Vu la procédure suivante :

Procédure contentieuse antérieure :

M. C... A... a demandé au tribunal administratif de Nancy d'annuler l'arrêté du 23 mars 2021 par lequel le préfet de Meurthe-et-Moselle a refusé de lui délivrer un titre de séjour, l'a obligé à quitter le territoire français dans un délai de trente jours et a fixé le pays à destination duquel il pourra être reconduit d'office à l'expiration de ce délai.

Par un jugement no 2102289 du 23 novembre 2021, le tribunal administratif de Nancy a rejeté sa demande.

Procédure devant la cour :

Par une requête enregistrée le 21 février 2022 sous le n° 22NC00458, et un mémoire en production de pièces enregistré le 24 mars 2022, M. A..., représenté par Me Jeannot, demande au juge des référés de la cour :

1°) d'ordonner, sur le fondement des dispositions de l'article L. 521-1 du code de justice administrative, la suspension de l'exécution de l'arrêté du préfet de Meurthe-et-Moselle du 23 mars 2021 en tant qu'il a refusé de lui délivrer un titre de séjour ;

2°) d'enjoindre au préfet de Meurthe-et-Moselle, à titre principal, de lui délivrer un titre de séjour d'un an portant la mention " travailleur temporaire " ou " vie privée et familiale " dans un délai de quinze jours à compter de la notification de l'ordonnance à intervenir et de lui délivrer immédiatement un récépissé de demande de titre de séjour avec autorisation de travail, sous une astreinte de 200 euros par jour de retard, et à titre subsidiaire, de lui délivrer immédiatement une autorisation provisoire de séjour avec autorisation de travail valable jusqu'à la décision au fond, sous la même astreinte ;

3°) de mettre à la charge de l'Etat le versement à son conseil d'une somme de 1 800 euros sur le fondement des dispositions des articles L. 761-1 du code de justice administrative et 37 de la loi du 10 juillet 1991, sous réserve de renonciation à la part contributive de l'Etat au titre de l'aide juridictionnelle.

Il soutient que :

- la condition relative à l'urgence est remplie dès lors, d'une part, qu'il ne peut pas circuler librement sans être muni d'un titre de séjour, d'autre part, qu'il ne peut pas poursuivre son parcours d'insertion, notamment sa formation professionnelle, et enfin, que le conseil départemental peut interrompre sa prise en charge en tant que jeune majeur ;

- il existe un doute sérieux quant à la légalité de la décision lui refusant la délivrance d'un titre de séjour ;

- en effet, cette décision est insuffisamment motivée ;

- le préfet de Meurthe-et-Moselle a entaché sa décision d'une erreur de droit et d'une erreur manifeste d'appréciation au regard des dispositions de l'article L. 313-15 du code de l'entrée et du séjour des étrangers et du droit d'asile alors applicable dès lors qu'il ne renverse pas la présomption de validité des actes d'état civil prévue par l'article 47 du code civil et que les articles 20 et 21 de la convention bilatérale franco-ivoirienne ne prévoient pas la légalisation de l'acte de naissance ivoirien sous forme d'extrait ou de copie intégrale ;

- le préfet a entaché sa décision d'une erreur manifeste d'appréciation au regard des dispositions des articles L. 313-14 et L. 313-11 7° du code de l'entrée et du séjour des étrangers et du droit d'asile alors applicables ;

- la décision contestée méconnaît les stipulations de l'article 8 de la convention européenne de sauvegarde des droits de l'homme et des libertés fondamentales ;

- elle est entachée d'une erreur manifeste dans l'appréciation des conséquences qu'elle emporte sur sa situation personnelle.

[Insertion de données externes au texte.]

Lemma pins_ok_unref pins vs id : pins_ok (id :: pins) vs ->
  exists vs', version_Unref id vs = Some vs' /\ pins_ok pins vs' /\ exists refs old, vs' = set_live (vs_current vs) refs old vs.
Proof.
  intros Hok. destruct (pinned_live (id :: pins) vs id Hok ltac:(by left)) as (l & Hl & Hid & Hpos & Hw). destruct Hok as [H1 H2 H3 H4 H5].
  unfold version_Unref. rewrite Hl. cbn [mbind option_bind]. destruct Hw as [[-> Hv]|[Hne Hin]].
  - rewrite Nat.eqb_refl. assert (E : lv_refs l = vs_current_refs vs) by (unfold live_version in Hl; rewrite Nat.eqb_refl in Hl; by injection Hl as <-).
    rewrite E. rewrite pin_count_cons, decide_True in H1 by done. pose proof (pin_count_nonneg (vs_current_id vs) pins).
    rewrite (proj2 (Z.leb_gt _ _)) by lia. eexists. split; [done|]. split; [|by do 2 eexists].
    split; cbn [set_live vs_current_refs vs_current_id vs_old]; try done; [lia| |].
    + intros l' Hl'. destruct (H2 l' Hl') as [Hr Hp]. rewrite pin_count_cons, decide_False in Hr by (apply H4 in Hl'; lia). lia.
    + intros i Hi. apply H5. by right.
  - rewrite (proj2 (Nat.eqb_neq id (vs_current_id vs))) by done. rewrite (proj2 (Z.ltb_ge _ _)) by lia. eexists. split; [done|]. split; [|by do 2 eexists].
    destruct (H2 l Hin) as [Hr _]. rewrite Hid, pin_count_cons, decide_True in Hr by done.
    assert (Hothers : forall x, x ∈ vs_old vs -> lv_id x <> id -> lv_refs x = pin_count (lv_id x) pins /\ 0 < lv_refs x).
    { intros x Hx Hxi. destruct (H2 x Hx) as [Ex Px]. rewrite pin_count_cons, decide_False in Ex by done. lia. }
    split; cbn [set_live vs_current_refs vs_current_id vs_old].
    + rewrite pin_count_cons, decide_False in H1 by done. lia.
    + destruct (Z.eqb_spec (lv_refs l - 1) 0) as [Ez|Ez].
      * intros x Hx. apply list_elem_of_filter in Hx as [Hxi Hx]. by apply Hothers.
      * intros x Hx. apply list_elem_of_fmap in Hx as (y & -> & Hy). destruct (Nat.eqb_spec (lv_id y) id) as [E|E]; [|by apply Hothers].
        assert (Ey : y = l) by (pose proof (find_live _ y H3 Hy) as F; rewrite E, <- Hid, (find_live _ l H3 Hin) in F; by injection F).
        subst y. cbn [lv_refs lv_id]. rewrite Hid. lia.
    + destruct (lv_refs l - 1 =? 0); [|by rewrite map_live_ids]. eapply sublist_NoDup; [exact H3|]. apply fmap_sublist, sublist_filter.
    + intros x Hx. destruct (lv_refs l - 1 =? 0); [apply list_elem_of_filter in Hx as [_ Hx]; by apply H4|].
      apply list_elem_of_fmap in Hx as (y & -> & Hy). apply H4 in Hy. by destruct (_ =? _)%nat.
    + intros i Hi. destruct (H5 i ltac:(by right)) as [->|Hold]; [by left|right]. destruct (Z.eqb_spec (lv_refs l - 1) 0) as [Ez|Ez]; [|by rewrite map_live_ids].
      apply list_elem_of_fmap in Hold as (y & -> & Hy). apply list_elem_of_fmap_2, list_elem_of_filter. split; [|done].
      intros E. rewrite E in Hi. apply (pin_count_zero id pins); [lia|done].
Qed.

(** A new version takes over; the old current one stays while it is pinned. *)
Lemma pins_ok_append pins vs v : pins_ok pins vs -> pins_ok pins (AppendVersion v vs).
Proof.
  intros [H1 H2 H3 H4 H5]. pose proof (pin_count_nonneg (vs_current_id vs) pins) as Hc.
  assert (Hnew : S (vs_current_id vs) ∉ pins).
  { intros H. destruct (H5 _ H) as [E|Hold]; [lia|]. apply list_elem_of_fmap in Hold as (l & E & Hl). apply H4 in Hl. lia. }
  assert (Hz : pin_count (S (vs_current_id vs)) pins = 0).
  { unfold pin_count. destruct (filter (fun x => x = S (vs_current_id vs)) pins) as [|x l] eqn:E; [done|]. assert (Hx : x ∈ x :: l) by (by left).
    rewrite <- E in Hx. by apply list_elem_of_filter in Hx as [-> Hx]. }
  split; cbn [AppendVersion vs_current_refs vs_current_id vs_old].
  - lia.
  - intros l Hl. destruct (Z.eqb_spec (vs_current_refs vs - 1) 0); [by apply H2|]. apply elem_of_app in Hl as [Hl| ->%list_elem_of_singleton]; [by apply H2|].
    cbn [lv_refs lv_id]. lia.
  - destruct (_ =? _); [done|]. rewrite map_app. apply NoDup_app. split; [done|]. split; [|apply NoDup_singleton].
    intros x Hx ->%list_elem_of_singleton. apply list_elem_of_fmap in Hx as (l & E & Hl). apply H4 in Hl. cbn in E. lia.
  - intros l Hl. destruct (_ =? _); [apply H4 in Hl; lia|]. apply elem_of_app in Hl as [Hl| ->%list_elem_of_singleton]; [apply H4 in Hl; lia|cbn; lia].
  - intros id Hid. right. destruct (H5 id Hid) as [->|Hold].
    + rewrite (proj2 (Z.eqb_neq _ _)); [rewrite map_app; apply elem_of_app; right; by left|]. intros E. apply (pin_count_zero (vs_current_id vs) pins); [lia|done].
    + destruct (_ =? _); [done|]. rewrite map_app. apply elem_of_app. by left.
Qed.

Lemma pins_ok_update pins vs id v : pins_ok pins vs -> pins_ok pins (update_version id v vs).
Proof.
  intros Hok. unfold update_version. destruct (Nat.eqb_spec id (vs_current_id vs)) as [->|Hne]; [by eapply pins_ok_same; [..|exact Hok]|].
  destruct Hok as [H1 H2 H3 H4 H5]. split; cbn [set_live vs_current_refs vs_current_id vs_old]; rewrite ?map_live_ids by done; try done.
  - intros l Hl. apply list_elem_of_fmap in Hl as (y & -> & Hy). apply H2 in Hy. by destruct (_ =? _)%nat.
  - intros l Hl. apply list_elem_of_fmap in Hl as (y & -> & Hy). apply H4 in Hy. by destruct (_ =? _)%nat.
Qed.

Lemma pins_ok_new : pins_ok [] new_VersionSet.
Proof. split; try done; cbn. all: try by intros ? ?%elem_of_nil. constructor. Qed.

Par un mémoire en défense enregistré le 18 mars 2022, le préfet de Meurthe-et-Moselle conclut au rejet de la requête.

Il soutient que :

- la condition d'urgence n'est pas remplie dès lors, d'une part, que M. A... n'avait pas sollicité la suspension de la décision contestée en première instance, et d'autre part, que cette décision n'a pas fait obstacle à son inscription en classe de 1ère professionnelle " Aménagement finition bâtiment " au titre de l'année scolaire 2021-2022 ;

- aucun des moyens soulevés par M. A... n'est de nature à faire naître un doute sérieux quant à la légalité de la décision contestée.

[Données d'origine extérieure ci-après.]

Lemma sorted_level_ok fs : files_sorted ucmp fs -> Forall (file_ok ucmp) fs ->
  (forall f g, f ∈ fs -> g ∈ fs -> f <> g -> icmp (largest f) (smallest g) = Lt \/ icmp (largest g) (smallest f) = Lt) -> level_ok ucmp fs.
Proof.
  intros Hs Hok Hp. split; [|done]. induction Hs as [|f fs Hs IH Hall]; [constructor|]. apply Forall_cons in Hok as [Hf Hok].
  constructor; [apply IH; [done|]; intros x y Hx Hy; apply Hp; by right|]. rewrite Forall_forall in Hall |- *. intros g Hg. specialize (Hall g Hg).
  assert (Hne : f <> g) by (intros ->; by rewrite (cmp_refl (bs_cmp ucmp)) in Hall). destruct (Hp f g ltac:(by left) ltac:(by right) Hne) as [?|Hgf]; [done|exfalso].
  rewrite Forall_forall in Hok. destruct (Hok g Hg) as (_ & _ & Hgle). unfold bs_cmp in Hall.
  assert (Hlt : icmp (smallest g) (smallest f) = Lt) by (by eapply (cmp_le_lt_trans icmp)). rewrite (cmp_opp icmp), Hlt in Hall. done.
Qed.

Lemma level_ok_no_overlap fs : level_ok ucmp fs -> no_overlap ucmp fs = true.
Proof.
  intros [Hs _]. induction Hs as [|f fs Hs IH Hall]; [done|]. destruct fs as [|g fs]; [done|]. apply Forall_cons in Hall as [Hfg _].
  change (is_lt (icmp (largest f) (smallest g)) && no_overlap ucmp (g :: fs) = true). by rewrite Hfg, IH.
Qed.

Lemma edited_level_ok l fs : edited_level ucmp e v l fs -> l <> 0%nat -> level_ok ucmp fs.
Proof. intros Hed Hl. apply sorted_level_ok; [apply Hed|by eapply edited_file_ok|]. intros f g Hf Hg. by eapply edited_pair. Qed.

(** The builder does not meet overlapping files. *)
Lemma install_total p : exists v', SaveTo ucmp (Apply ucmp e (new_Builder p v)) new_Version = Some v'.
Proof.
  set (b := Apply ucmp e (new_Builder p v)).
  destruct (SaveTo_edited ucmp e p v (fun l => VersionSet.keep (deleted_files (level_state b l)) (merge_files ucmp (level_files (base_ b) l) (added_files (level_state b l))))
    (vi_sorted _ Hv) edit_fresh) as (v' & Hs & _); [|by exists v'].
  intros l Hl. pose proof (builder_level ucmp e p v l (vi_sorted _ Hv) edit_fresh Hl) as Hb. cbv zeta in Hb. split; [exact Hb|].
  destruct (decide (l = 0%nat)) as [->|Hne]; [by left|right]. by eapply level_ok_no_overlap, edited_level_ok.
Qed.

Section New.
Context (p : list bytes) (v' : Version) (Hv' : SaveTo ucmp (Apply ucmp e (new_Builder p v)) new_Version = Some v').

Lemma new_level l : (l < kNumLevels)%nat -> edited_level ucmp e v l (level_files v' l).
Proof. apply (Apply_SaveTo ucmp e p v v' (vi_sorted _ Hv) edit_fresh Hv'). Qed.

Lemma new_elem l f : f ∈ level_files v' l <-> outside l f \/ l = (level + 1)%nat /\ f ∈ map with_seeks outs.
Proof.
  destruct (decide (l < kNumLevels)%nat) as [Hl|Hl]; [by apply edited_elems, new_level|]. split.
  - destruct (SaveTo_levels ucmp _ _ _ Hv') as [Hlen _]. unfold level_files. rewrite lookup_ge_None_2 by (rewrite Hlen; lia). by intros ?%not_elem_of_nil.
  - intros [[Hf _]|[-> _]]; [by apply level_lt in Hf|lia].
Qed.

Lemma sorted_nodup fs : files_sorted ucmp fs -> NoDup fs.
Proof.
  induction 1 as [|f fs Hs IH Hall]; [constructor|]. constructor; [|done]. intros Hf. rewrite Forall_forall in Hall. specialize (Hall f Hf).
  by rewrite (cmp_refl (bs_cmp ucmp)) in Hall.
Qed.

Lemma new_size l : zlen (level_files v' l) < 2 ^ 31.
Proof.
  destruct (vi_ok _ Hv) as (_ & Hz & _). destruct (decide (l < kNumLevels)%nat) as [Hl|Hl].
  - assert (Hnd : NoDup (level_files v' l)) by (apply sorted_nodup, new_level; done).
    destruct (decide (l = (level + 1)%nat)) as [->|Hne].
    + assert (Hsub : level_files v' (level + 1) ⊆+ level_files v (level + 1) ++ map with_seeks outs).
      { apply NoDup_submseteq; [done|]. intros f [[Hf _]|[_ Hf]]%new_elem; apply elem_of_app; [by left|by right]. }
      apply submseteq_length in Hsub. rewrite length_app, length_map in Hsub. unfold zlen in *. lia.
    + assert (Hsub : level_files v' l ⊆+ level_files v l) by (apply NoDup_submseteq; [done|]; by intros f [[Hf _]|[? _]]%new_elem).
      apply submseteq_length in Hsub. specialize (Hz l). unfold zlen in *. lia.
  - destruct (SaveTo_levels ucmp _ _ _ Hv') as [Hlen _]. unfold level_files. rewrite lookup_ge_None_2 by (rewrite Hlen; lia). done.
Qed.

Lemma new_content l f : f ∈ level_files v' l -> content_ok ucmp table_of f.
Proof. intros [[Hf _]|[_ (o & -> & Ho)%list_elem_of_fmap]]%new_elem; [by apply (vi_content _ Hv l)|]. by apply output_content in Ho as [Ho _]. Qed.

Lemma new_ok : version_ok ucmp v'.
Proof.
  destruct (SaveTo_levels ucmp _ _ _ Hv') as [Hlen _]. split; [done|]. split; [exact new_size|]. split; [eapply edited_file_ok, new_level; unfold kNumLevels; lia|].
  intros l Hl. destruct (decide (l < kNumLevels)%nat) as [Hlt|Hge]; [by eapply edited_level_ok, Hl; apply new_level|].
  unfold level_files. rewrite lookup_ge_None_2 by (rewrite Hlen; lia). split; constructor.
Qed.

(** An entry of the new version comes from a file that stayed, or is one of
    the entries kept, now in the next level. *)
Lemma new_entry l a : a ∈ level_entries table_of v' l <-> (exists f, outside l f /\ a ∈ table_of f) \/ l = (level + 1)%nat /\ a ∈ kept_entries.
Proof.
  rewrite elem_level_entries, output_entry. split.
  - intros (i & f & Hf%list_elem_of_lookup_2 & Ha). apply new_elem in Hf as [Hf|[-> (o & -> & Ho)%list_elem_of_fmap]]; [left; by exists f|right; split; [done|]; by exists o].
  - intros [(f & Hf & Ha)|[-> (o & Ho & Ha)]].
    + assert (Hin' : f ∈ level_files v' l) by (apply new_elem; by left). apply list_elem_of_lookup in Hin' as [i Hi]. by exists i, f.
    + assert (Hin' : with_seeks o ∈ level_files v' (level + 1)) by (apply new_elem; right; split; [done|]; by apply list_elem_of_fmap_2).
      apply list_elem_of_lookup in Hin' as [i Hi]. by exists i, (with_seeks o).
Qed.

Par une décision du 17 janvier 2022, M. A... a été admis au bénéfice de l'aide juridictionnelle totale.

Vu :

- la requête, enregistrée le 21 février 2022 sous le n° 22NC00457, par laquelle M. A... demande à la cour l'annulation du jugement du 23 novembre 2021 du tribunal administratif de Nancy et celle de l'arrêté du 23 mars 2021 ;

- les autres pièces du dossier.

Vu :

- la convention européenne de sauvegarde des droits de l'homme et des libertés fondamentales ;

- le code de l'entrée et du séjour des étrangers et du droit d'asile ;

- la loi n° 91-647 du 10 juillet 1991 relative à l'aide juridique ;

- le code de justice administrative.

Par une décision du 1er septembre 2021, la présidente de la cour a désigné M. B... comme juge des référés, en application des dispositions de l'article L. 511-2 du code de justice administrative.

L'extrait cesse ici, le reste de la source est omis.